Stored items
(* ===== verification/Shutdown.v ===== *)
(** * Shutdown

    [shutdown.rs]: the sequence that stops the gateway (tell the strategies,
    refuse new orders, write down the exits that are still tracked, disconnect
    the broker, cancel the tasks) and the exit snapshot it leaves on disk.  The
    file system is an interface; logging is left out. *)

From Stdlib Require Import ZArith QArith Lia String.
From stdpp Require Import base tactics list strings gmap.
From S2P Require Import Prelude Decimal Models Errors Validation Adapter ExitTypes ExitHandler.
From S2P Require Import FillHandler Paper Messages EventRouter Connection Ack Registry Api ApiCorrect.

Open Scope string_scope.
Open Scope list_scope.

Section shutdown.
Context `{DEC : !Decimals} {DL : DecimalLaws DEC}.

(** [ExitStateEntry] and [ExitStateSnapshot] *)
Record ExitStateEntry := {
  ese_placeholder_id : string;
  ese_primary_order_id : string;
  ese_symbol : string;
  ese_side : Side;
  ese_order_type : ExitLegType;
  ese_trigger_price : Dec;
  ese_limit_price : option Dec;
  ese_quantity : Dec;
  ese_original_quantity : Dec;
  ese_status : string;
  ese_platform : TradingPlatform;
  ese_actual_order_ids : list string;
  ese_created_at : Z;
  ese_updated_at : option Z;
}.
Record ExitStateSnapshot := {
  ess_timestamp : Z;
  ess_entries : list ExitStateEntry;
}.

(** [Debug] of [CancellationReason] *)
Definition reason_debug (r : CancellationReason) : string :=
  match r with
  | PrimaryCancelled => "PrimaryCancelled" | PrimaryRejected => "PrimaryRejected"
  | SiblingFilled => "SiblingFilled" | UserRequested => "UserRequested"
  | PositionClosed => "PositionClosed" | SystemCleanup => "SystemCleanup"
  | OcoSucceeded => "OcoSucceeded"
  end.

(** The status text and the broker order ids of [from_exit_entry]. *)
Definition status_text (st : ExitEntryStatus) : string :=
  match st with
  | Pending => "pending"
  | PartiallyTriggered _ _ _ => "partially_triggered"
  | Placed _ => "placed"
  | Failed error _ _ _ => "failed: " +:+ error
  | Cancelled _ reason => "cancelled: " +:+ reason_debug reason
  | Expired _ => "expired"
  end.
Definition status_order_ids (st : ExitEntryStatus) : list string :=
  match st with
  | PartiallyTriggered _ _ os | Placed os | Failed _ _ _ os => ao_order_id <$> os
  | Pending | Cancelled _ _ | Expired _ => []
  end.

(** [ExitStateEntry::from_exit_entry] *)
Definition from_exit_entry (e : ExitEntry) : ExitStateEntry := {|
  ese_placeholder_id := placeholder_id e; ese_primary_order_id := primary_order_id e;
  ese_symbol := symbol e; ese_side := side e; ese_order_type := order_type e;
  ese_trigger_price := trigger_price e; ese_limit_price := limit_price e;
  ese_quantity := quantity e; ese_original_quantity := original_quantity e;
  ese_status := status_text (status e); ese_platform := ExitTypes.platform e;
  ese_actual_order_ids := status_order_ids (status e); ese_created_at := created_at_utc e;
  ese_updated_at := updated_at e |}.

(** The two file operations of the snapshot. *)
Class Files (W : Type) := {
  fs_write : string -> ExitStateSnapshot -> ST W (result unit string);
  fs_rename : string -> string -> ST W (result unit string);
}.

Section sequence.
Context {T W B : Type} {CLK : Clock W} {CT : Cancellation W} {FS : Files W} {UU : Uuids W}.
Context {SD : StatusDebug}.

Abbreviation GS := (GatewayState T W B * W)%type.

(** [ExitHandlerRegistry::all] *)
Definition all_handlers (s : GatewayState T W B) : list ExitHandler :=
  r_exit <$> (map_to_list (h_routers (gs_registry s))).*2.

(** The entries of the snapshot. *)
Definition snapshot_entries (s : GatewayState T W B) : list ExitStateEntry :=
  mjoin ((fun h => from_exit_entry <$> get_non_terminal_entries h) <$> all_handlers s).

(** [write_exit_state_snapshot]; [tmp_path] is [path.with_extension("tmp")]. *)
Definition write_exit_state_snapshot (path tmp_path : string) : ST GS (result unit string) :=
  fun '(s, w) =>
    match snapshot_entries s with
    | [] => (Ok tt, (s, w))
    | entries =>
        let (r, w1) := fs_write tmp_path {| ess_timestamp := utc_now w; ess_entries := entries |} w in
        match r with
        | Err e => (Err e, (s, w1))
        | Ok _ => let (r, w2) := fs_rename tmp_path path w1 in (r, (s, w2))
        end
    end.

(** The steps of [run_shutdown_sequence] on the connection manager, the
    registry and the cancellation token. *)
Definition announce : ST GS unit := fun '(s, w) =>
  let '(_, (m, w')) := broadcast_shutdown (ws_connections s, w) in
  (tt, (set_registry (set_connections m (gs_registry s)) s, w')).
Definition shutdown_registry : ST GS unit := fun '(s, w) =>
  let '(_, (h, w')) := hub_shutdown (gs_registry s, w) in (tt, (set_registry h s, w')).
Definition cancel_tasks : ST GS unit := fun '(s, w) => (tt, (s, cancel_token w)).

(** [run_shutdown_sequence] *)
Definition run_shutdown_sequence (path tmp_path : string) : ST GS unit :=
  announce;;
  Routes.on_gs set_shutting_down;;
  write_exit_state_snapshot path tmp_path;;
  shutdown_registry;;
  cancel_tasks.

(** ** What shutdown leaves behind *)

Definition is_tracked (e : ExitEntry) : Prop :=
  match status e with Cancelled _ _ | Expired _ => False | _ => True end.

(** The snapshot lists exactly the exit legs that are still tracked, each with
    the ids of all its orders at the broker. *)
Lemma snapshot_entries_spec (s : GatewayState T W B) x :
  x ∈ snapshot_entries s <->
  exists p r id e, h_routers (gs_registry s) !! p = Some r /\
    pending_by_placeholder (r_exit r) !! id = Some e /\ is_tracked e /\ x = from_exit_entry e.
Proof.
  unfold snapshot_entries, all_handlers. rewrite list_elem_of_join. split.
  - intros (l & Hx & Hl). apply list_elem_of_fmap in Hl as (h & -> & Hh).
    apply list_elem_of_fmap in Hh as (r & -> & Hr).
    apply list_elem_of_fmap in Hr as ([p r'] & -> & Hp). apply elem_of_map_to_list in Hp.
    apply list_elem_of_fmap in Hx as (e & -> & He).
    unfold get_non_terminal_entries in He. apply list_elem_of_In, filter_In in He as [He Ht].
    apply list_elem_of_In, elem_of_map_values in He as [id He].
    exists p, r', id, e. split_and!; try done. unfold is_tracked. by destruct (status e).
  - intros (p & r & id & e & Hp & He & Ht & ->).
    exists (from_exit_entry <$> get_non_terminal_entries (r_exit r)). split.
    + apply list_elem_of_fmap_2. unfold get_non_terminal_entries.
      apply list_elem_of_In, filter_In. split.
      * apply list_elem_of_In, elem_of_map_values. by exists id.
      * unfold is_tracked in Ht. by destruct (status e).
    + apply (list_elem_of_fmap_2 (fun h => from_exit_entry <$> get_non_terminal_entries h)).
      apply list_elem_of_fmap_2. apply (list_elem_of_fmap_2 snd _ (p, r)).
      by apply elem_of_map_to_list.
Qed.

Lemma write_keeps path tmp (s : GatewayState T W B) w :
  exists w', (write_exit_state_snapshot path tmp (s, w)).2 = (s, w').
Proof.
  unfold write_exit_state_snapshot. destruct (snapshot_entries s) as [|x l]; [by exists w|].
  destruct (fs_write _ _ w) as [[[]|e] w1]; [|by exists w1].
  destruct (fs_rename _ _ w1) as [r w2]. by exists w2.
Qed.

Lemma hub_shutdown_frame (h : Hub ExitHandler T W B) w :
  let h' := (hub_shutdown (h, w)).2.1 in
  h_providers h' = ∅ /\ h_strategies h' = ∅ /\ h_routers h' = h_routers h /\
  h_connections h' = h_connections h.
Proof.
  cbv zeta. unfold hub_shutdown. rewrite bind_run. cbn [outside fst snd].
  rewrite bind_run. cbn [see fst snd]. rewrite bind_run. cbn [on_hub fst snd].
  set (h1 := set_providers ∅ h). rewrite bind_run.
  assert (Hk : forall ps w1, exists w2, (for_each (fun kv : TradingPlatform * SharedProvider W =>
    outside (E := ExitHandler) (T := T) (B := B) (wp_disconnect (sp_provider kv.2));; mret tt) ps
    (h1, w1)).2 = (h1, w2)).
  { induction ps as [|kv ps IH]; intros w1; [by exists w1|]. cbn [for_each]. rewrite bind_run.
    assert (exists w2, (outside (E := ExitHandler) (T := T) (B := B)
      (wp_disconnect (sp_provider kv.2));; mret tt) (h1, w1) = (tt, (h1, w2))) as [w2 ->].
    { rewrite bind_run. unfold outside. destruct (wp_disconnect (sp_provider kv.2) w1) as [r w2].
      by exists w2. }
    apply IH. }
  destruct (Hk (map_to_list (h_providers h)) (cancel_token w)) as [w2 Hw].
  destruct (for_each _ _ _) as [[] s1]. cbn [snd] in Hw. subst s1. done.
Qed.

Lemma announce_run (s : GatewayState T W B) w :
  exists m w', announce (s, w) =
    (tt, (set_registry (set_connections m (gs_registry s)) s, w')) /\
  forall id c, ws_connections s !! id = Some c -> wc_closed c = false ->
    S (length (wc_queue c)) < WS_CLIENT_CHANNEL_CAPACITY ->
    m !! id = Some (with_queue (wc_queue c ++ [(disconnecting (utc_now w), None);
                                              (going_away, None)]) c).
Proof.
  unfold announce, broadcast_shutdown.
  destruct (Nat.eqb_spec (connection_count (ws_connections s)) 0) as [H0|H0].
  - eexists _, _. split; [done|]. intros id c Hc.
    unfold connection_count in H0. apply map_size_empty_inv in H0. by rewrite H0, lookup_empty in Hc.
  - eexists _, _. split; [done|]. intros id c Hc Ho Hl. unfold broadcast.
    rewrite !lookup_fmap, Hc. cbn [fmap option_fmap option_map].
    rewrite (room_send _ c) by (done || lia). cbn [snd].
    rewrite room_send by (cbn; rewrite ?length_app; cbn; done || lia).
    cbn. by rewrite <- app_assoc.
Qed.

(** What the snapshot says of a leg: its identity and levels, its status in words,
    and the ids of all its orders at the broker. *)
Definition describes (x : ExitStateEntry) (e : ExitEntry) : Prop :=
  ese_placeholder_id x = placeholder_id e /\ ese_primary_order_id x = primary_order_id e /\
  ese_symbol x = symbol e /\ ese_side x = side e /\ ese_order_type x = order_type e /\
  ese_trigger_price x = trigger_price e /\ ese_limit_price x = limit_price e /\
  ese_quantity x = quantity e /\ ese_original_quantity x = original_quantity e /\
  ese_platform x = ExitTypes.platform e /\ ese_created_at x = created_at_utc e /\
  ese_updated_at x = updated_at e /\
  ese_actual_order_ids x = ao_order_id <$> actual_orders (status e) /\
  match status e with
  | Pending => ese_status x = "pending"
  | PartiallyTriggered _ _ _ => ese_status x = "partially_triggered"
  | Placed _ => ese_status x = "placed"
  | Failed error _ _ _ => ese_status x = "failed: " +:+ error
  | Cancelled _ _ | Expired _ => False
  end.

(** The exit legs of all platforms that are still tracked. *)
Definition tracked_leg (s : GatewayState T W B) (e : ExitEntry) : Prop :=
  exists p r id, h_routers (gs_registry s) !! p = Some r /\
    pending_by_placeholder (r_exit r) !! id = Some e /\ is_tracked e.

Lemma from_exit_entry_describes e : is_tracked e -> describes (from_exit_entry e) e.
Proof. unfold is_tracked, describes. destruct (status e) eqn:E; simpl; rewrite ?E; by intros. Qed.

(** What [write_exit_state_snapshot] hands to the file system. *)
Lemma write_snapshot_spec path tmp (s : GatewayState T W B) w :
  ((forall e, ~ tracked_leg s e) /\ write_exit_state_snapshot path tmp (s, w) = (Ok tt, (s, w))) \/
  ((exists e, tracked_leg s e) /\ exists snapshot,
     ess_timestamp snapshot = utc_now w /\
     (forall e, tracked_leg s e -> exists x, x ∈ ess_entries snapshot /\ describes x e) /\
     (forall x, x ∈ ess_entries snapshot -> exists e, tracked_leg s e /\ describes x e) /\
     write_exit_state_snapshot path tmp (s, w) =
       (let (r, w1) := fs_write tmp snapshot w in
        match r with
        | Err e => (Err e, (s, w1))
        | Ok _ => let (r, w2) := fs_rename tmp path w1 in (r, (s, w2))
        end)).
Proof.
  assert (Hin : forall e, tracked_leg s e -> from_exit_entry e ∈ snapshot_entries s /\ describes (from_exit_entry e) e).
  { intros e (p & r & id & Hr & He & Ht). split; [|by apply from_exit_entry_describes].
    apply snapshot_entries_spec. by exists p, r, id, e. }
  assert (Hout : forall x, x ∈ snapshot_entries s -> exists e, tracked_leg s e /\ describes x e).
  { intros x (p & r & id & e & Hr & He & Ht & ->)%snapshot_entries_spec. exists e.
    split; [by exists p, r, id|by apply from_exit_entry_describes]. }
  unfold write_exit_state_snapshot. destruct (snapshot_entries s) as [|x l].
  - left. split; [|done]. intros e [He%not_elem_of_nil _]%Hin. done.
  - right. split.
    + destruct (Hout x ltac:(left)) as (e & He & _). by exists e.
    + exists {| ess_timestamp := utc_now w; ess_entries := x :: l |}. split_and!; [done| |exact Hout|done].
      intros e He%Hin. eauto.
Qed.


End sequence.
End shutdown.

(** ** Witness: a gateway with one resting stop-loss *)

Section witness.

#[local] Instance plain_files : Files (DEC := Q_decimals) PaperWorld := {|
  fs_write := fun _ _ w => (Ok tt, w); fs_rename := fun _ _ w => (Ok tt, w) |}.
#[local] Existing Instance paper_uuids.
#[local] Instance paper_cancellation : Cancellation PaperWorld := {| is_cancelled := fun _ => false; cancel_token := fun w => w |}.

Definition placed_desk : GatewayState unit PaperWorld Bridge.t := desk_state resting_handler.

Lemma placed_desk_leg : exists e, tracked_leg placed_desk e /\ ao_order_id <$> actual_orders (status e) = ["x"].
Proof.
  assert (H : (fun e => (status_text (status e), ao_order_id <$> actual_orders (status e))) <$>
    pending_by_placeholder resting_handler !! "exit:sl:p1" = Some ("placed", ["x"])) by (vm_compute; reflexivity).
  destruct (pending_by_placeholder resting_handler !! "exit:sl:p1") as [e|] eqn:E; [|discriminate H].
  injection H as Hs Hi. exists e. split; [|exact Hi]. eexists AlpacaLive, _, "exit:sl:p1".
  split; [apply lookup_singleton_eq|]. split; [exact E|]. unfold is_tracked. by destruct (status e).
Qed.


End witness.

PROBLEM DESCRIPTION
Which lines above hold the string "mret"? Copy each of them.

OUTPUT
    outside (E := ExitHandler) (T := T) (B := B) (wp_disconnect (sp_provider kv.2));; mret tt) ps
      (wp_disconnect (sp_provider kv.2));; mret tt) (h1, w1) = (tt, (h1, w2))) as [w2 ->].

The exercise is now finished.